*Exercise goal:* In the data below, find every line that has the string "negb", and copy it.

===== Source material

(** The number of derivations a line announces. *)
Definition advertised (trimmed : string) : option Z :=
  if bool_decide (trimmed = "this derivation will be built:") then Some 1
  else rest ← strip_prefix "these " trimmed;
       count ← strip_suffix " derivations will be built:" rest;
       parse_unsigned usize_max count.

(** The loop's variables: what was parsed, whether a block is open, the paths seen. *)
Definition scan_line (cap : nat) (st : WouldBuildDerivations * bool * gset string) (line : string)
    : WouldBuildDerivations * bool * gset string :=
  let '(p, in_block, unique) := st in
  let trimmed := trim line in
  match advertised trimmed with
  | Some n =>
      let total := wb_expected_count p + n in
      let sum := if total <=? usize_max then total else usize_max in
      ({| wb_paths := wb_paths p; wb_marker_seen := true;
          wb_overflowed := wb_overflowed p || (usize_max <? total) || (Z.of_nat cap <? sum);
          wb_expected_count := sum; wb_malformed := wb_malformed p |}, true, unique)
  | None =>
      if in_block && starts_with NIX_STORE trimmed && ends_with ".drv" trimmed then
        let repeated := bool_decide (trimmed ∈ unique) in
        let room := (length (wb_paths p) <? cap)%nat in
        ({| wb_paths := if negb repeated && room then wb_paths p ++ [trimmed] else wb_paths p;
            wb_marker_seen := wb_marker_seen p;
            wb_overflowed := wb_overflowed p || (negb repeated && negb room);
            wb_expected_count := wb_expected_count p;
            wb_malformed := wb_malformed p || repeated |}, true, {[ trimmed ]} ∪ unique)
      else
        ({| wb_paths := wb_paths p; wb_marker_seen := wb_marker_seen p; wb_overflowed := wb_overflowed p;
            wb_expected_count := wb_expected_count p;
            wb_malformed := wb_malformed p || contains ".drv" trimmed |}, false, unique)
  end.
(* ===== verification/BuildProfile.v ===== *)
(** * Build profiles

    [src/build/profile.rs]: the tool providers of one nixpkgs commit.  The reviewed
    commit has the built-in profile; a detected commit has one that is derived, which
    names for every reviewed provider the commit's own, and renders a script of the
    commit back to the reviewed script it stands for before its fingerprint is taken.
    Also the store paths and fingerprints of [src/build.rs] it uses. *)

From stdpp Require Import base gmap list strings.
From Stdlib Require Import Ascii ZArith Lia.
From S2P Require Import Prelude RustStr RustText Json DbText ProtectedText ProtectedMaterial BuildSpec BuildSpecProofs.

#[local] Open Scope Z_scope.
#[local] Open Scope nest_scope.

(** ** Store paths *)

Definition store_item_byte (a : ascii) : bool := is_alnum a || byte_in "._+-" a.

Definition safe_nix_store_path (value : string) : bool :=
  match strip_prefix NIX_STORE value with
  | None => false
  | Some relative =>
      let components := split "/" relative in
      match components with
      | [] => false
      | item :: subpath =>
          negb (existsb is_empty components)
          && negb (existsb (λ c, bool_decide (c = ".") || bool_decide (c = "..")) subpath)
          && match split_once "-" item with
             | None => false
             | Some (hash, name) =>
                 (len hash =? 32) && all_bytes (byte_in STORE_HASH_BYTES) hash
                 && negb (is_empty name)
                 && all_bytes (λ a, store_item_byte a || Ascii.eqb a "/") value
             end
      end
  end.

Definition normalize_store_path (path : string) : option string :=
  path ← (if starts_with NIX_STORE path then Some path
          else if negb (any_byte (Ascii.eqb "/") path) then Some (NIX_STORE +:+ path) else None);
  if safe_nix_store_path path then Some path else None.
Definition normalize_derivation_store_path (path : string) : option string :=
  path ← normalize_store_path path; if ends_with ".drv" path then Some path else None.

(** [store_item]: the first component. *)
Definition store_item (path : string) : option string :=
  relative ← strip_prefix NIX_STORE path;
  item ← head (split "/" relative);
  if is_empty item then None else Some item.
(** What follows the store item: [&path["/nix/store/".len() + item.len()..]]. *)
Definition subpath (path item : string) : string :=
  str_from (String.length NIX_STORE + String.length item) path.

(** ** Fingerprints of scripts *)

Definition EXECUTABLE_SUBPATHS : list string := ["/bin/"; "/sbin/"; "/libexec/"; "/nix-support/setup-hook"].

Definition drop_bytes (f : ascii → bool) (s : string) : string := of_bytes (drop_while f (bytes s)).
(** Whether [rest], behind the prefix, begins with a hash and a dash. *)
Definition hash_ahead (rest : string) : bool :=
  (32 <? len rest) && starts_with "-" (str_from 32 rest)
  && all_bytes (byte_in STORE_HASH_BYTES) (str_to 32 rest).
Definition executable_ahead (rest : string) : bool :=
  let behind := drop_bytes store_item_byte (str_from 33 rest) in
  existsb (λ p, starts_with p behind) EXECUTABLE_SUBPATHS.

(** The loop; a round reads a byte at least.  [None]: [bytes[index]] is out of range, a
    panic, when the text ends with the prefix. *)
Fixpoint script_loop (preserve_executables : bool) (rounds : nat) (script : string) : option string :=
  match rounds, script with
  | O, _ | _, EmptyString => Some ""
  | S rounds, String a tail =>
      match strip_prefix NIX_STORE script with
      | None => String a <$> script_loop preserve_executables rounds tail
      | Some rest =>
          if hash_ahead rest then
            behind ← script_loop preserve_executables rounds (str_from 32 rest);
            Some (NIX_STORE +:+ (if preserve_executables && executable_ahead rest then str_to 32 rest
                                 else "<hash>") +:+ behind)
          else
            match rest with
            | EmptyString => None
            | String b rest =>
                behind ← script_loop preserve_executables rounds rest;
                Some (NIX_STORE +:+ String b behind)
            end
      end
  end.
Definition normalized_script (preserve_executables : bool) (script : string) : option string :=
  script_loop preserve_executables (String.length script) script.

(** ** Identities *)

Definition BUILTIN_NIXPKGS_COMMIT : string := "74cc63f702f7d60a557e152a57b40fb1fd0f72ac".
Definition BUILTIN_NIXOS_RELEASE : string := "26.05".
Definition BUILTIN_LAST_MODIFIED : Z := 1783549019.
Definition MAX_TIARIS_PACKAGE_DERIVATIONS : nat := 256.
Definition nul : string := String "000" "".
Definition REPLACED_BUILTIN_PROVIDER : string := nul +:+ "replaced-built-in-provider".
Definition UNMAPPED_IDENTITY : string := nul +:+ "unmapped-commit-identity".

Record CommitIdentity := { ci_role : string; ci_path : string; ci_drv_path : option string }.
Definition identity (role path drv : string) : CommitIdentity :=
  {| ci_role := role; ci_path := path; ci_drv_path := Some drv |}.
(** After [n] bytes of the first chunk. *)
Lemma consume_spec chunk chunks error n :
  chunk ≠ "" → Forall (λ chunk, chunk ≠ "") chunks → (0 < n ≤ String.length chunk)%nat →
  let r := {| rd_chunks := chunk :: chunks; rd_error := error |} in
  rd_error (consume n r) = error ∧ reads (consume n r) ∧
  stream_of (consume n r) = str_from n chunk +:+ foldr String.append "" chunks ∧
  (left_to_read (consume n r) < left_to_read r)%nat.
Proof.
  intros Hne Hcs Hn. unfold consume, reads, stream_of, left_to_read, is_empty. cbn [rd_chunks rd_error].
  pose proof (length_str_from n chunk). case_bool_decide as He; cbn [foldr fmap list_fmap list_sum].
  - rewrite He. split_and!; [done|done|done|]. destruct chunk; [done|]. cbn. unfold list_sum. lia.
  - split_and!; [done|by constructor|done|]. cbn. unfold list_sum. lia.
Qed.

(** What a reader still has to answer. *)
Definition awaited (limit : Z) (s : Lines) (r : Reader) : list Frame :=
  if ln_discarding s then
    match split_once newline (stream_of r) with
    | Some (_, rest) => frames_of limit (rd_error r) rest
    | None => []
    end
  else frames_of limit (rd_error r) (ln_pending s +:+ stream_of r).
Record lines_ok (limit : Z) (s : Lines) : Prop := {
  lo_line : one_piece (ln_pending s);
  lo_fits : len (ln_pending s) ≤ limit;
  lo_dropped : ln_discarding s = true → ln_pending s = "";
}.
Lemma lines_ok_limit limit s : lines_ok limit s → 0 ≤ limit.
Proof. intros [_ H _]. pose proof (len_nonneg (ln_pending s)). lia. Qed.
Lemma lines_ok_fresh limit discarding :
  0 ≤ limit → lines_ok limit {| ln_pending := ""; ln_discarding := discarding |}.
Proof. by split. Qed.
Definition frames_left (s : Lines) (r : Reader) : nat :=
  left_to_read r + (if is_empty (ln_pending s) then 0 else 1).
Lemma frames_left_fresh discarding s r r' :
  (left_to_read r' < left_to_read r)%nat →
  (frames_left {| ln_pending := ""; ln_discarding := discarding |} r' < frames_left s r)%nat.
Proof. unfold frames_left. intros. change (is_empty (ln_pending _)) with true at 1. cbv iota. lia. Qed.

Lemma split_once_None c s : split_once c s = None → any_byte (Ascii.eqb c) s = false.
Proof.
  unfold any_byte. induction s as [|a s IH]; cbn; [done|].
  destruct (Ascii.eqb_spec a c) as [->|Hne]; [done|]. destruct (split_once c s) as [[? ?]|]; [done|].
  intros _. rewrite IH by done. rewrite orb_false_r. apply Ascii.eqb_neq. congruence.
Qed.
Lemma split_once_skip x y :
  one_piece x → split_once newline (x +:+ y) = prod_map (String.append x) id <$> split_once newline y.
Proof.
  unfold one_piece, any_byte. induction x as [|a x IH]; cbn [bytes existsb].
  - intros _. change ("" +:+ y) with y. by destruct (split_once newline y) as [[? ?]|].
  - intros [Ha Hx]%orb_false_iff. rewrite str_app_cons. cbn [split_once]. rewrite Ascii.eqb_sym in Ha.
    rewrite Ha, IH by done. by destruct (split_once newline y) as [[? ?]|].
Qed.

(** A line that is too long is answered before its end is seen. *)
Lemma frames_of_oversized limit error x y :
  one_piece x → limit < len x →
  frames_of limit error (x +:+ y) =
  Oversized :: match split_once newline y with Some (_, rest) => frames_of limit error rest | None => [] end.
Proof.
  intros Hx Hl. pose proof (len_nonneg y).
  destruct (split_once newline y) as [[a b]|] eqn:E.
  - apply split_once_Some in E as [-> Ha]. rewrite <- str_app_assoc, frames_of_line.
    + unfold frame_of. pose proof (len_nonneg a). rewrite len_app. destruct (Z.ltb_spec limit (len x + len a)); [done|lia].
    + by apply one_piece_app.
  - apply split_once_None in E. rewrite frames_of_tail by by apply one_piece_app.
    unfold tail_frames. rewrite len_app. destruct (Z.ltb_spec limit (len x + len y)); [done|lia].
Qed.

==========

*Result of the task:*
        ({| wb_paths := if negb repeated && room then wb_paths p ++ [trimmed] else wb_paths p;
            wb_overflowed := wb_overflowed p || (negb repeated && negb room);
          negb (existsb is_empty components)
          && negb (existsb (λ c, bool_decide (c = ".") || bool_decide (c = "..")) subpath)
                 && negb (is_empty name)
          else if negb (any_byte (Ascii.eqb "/") path) then Some (NIX_STORE +:+ path) else None);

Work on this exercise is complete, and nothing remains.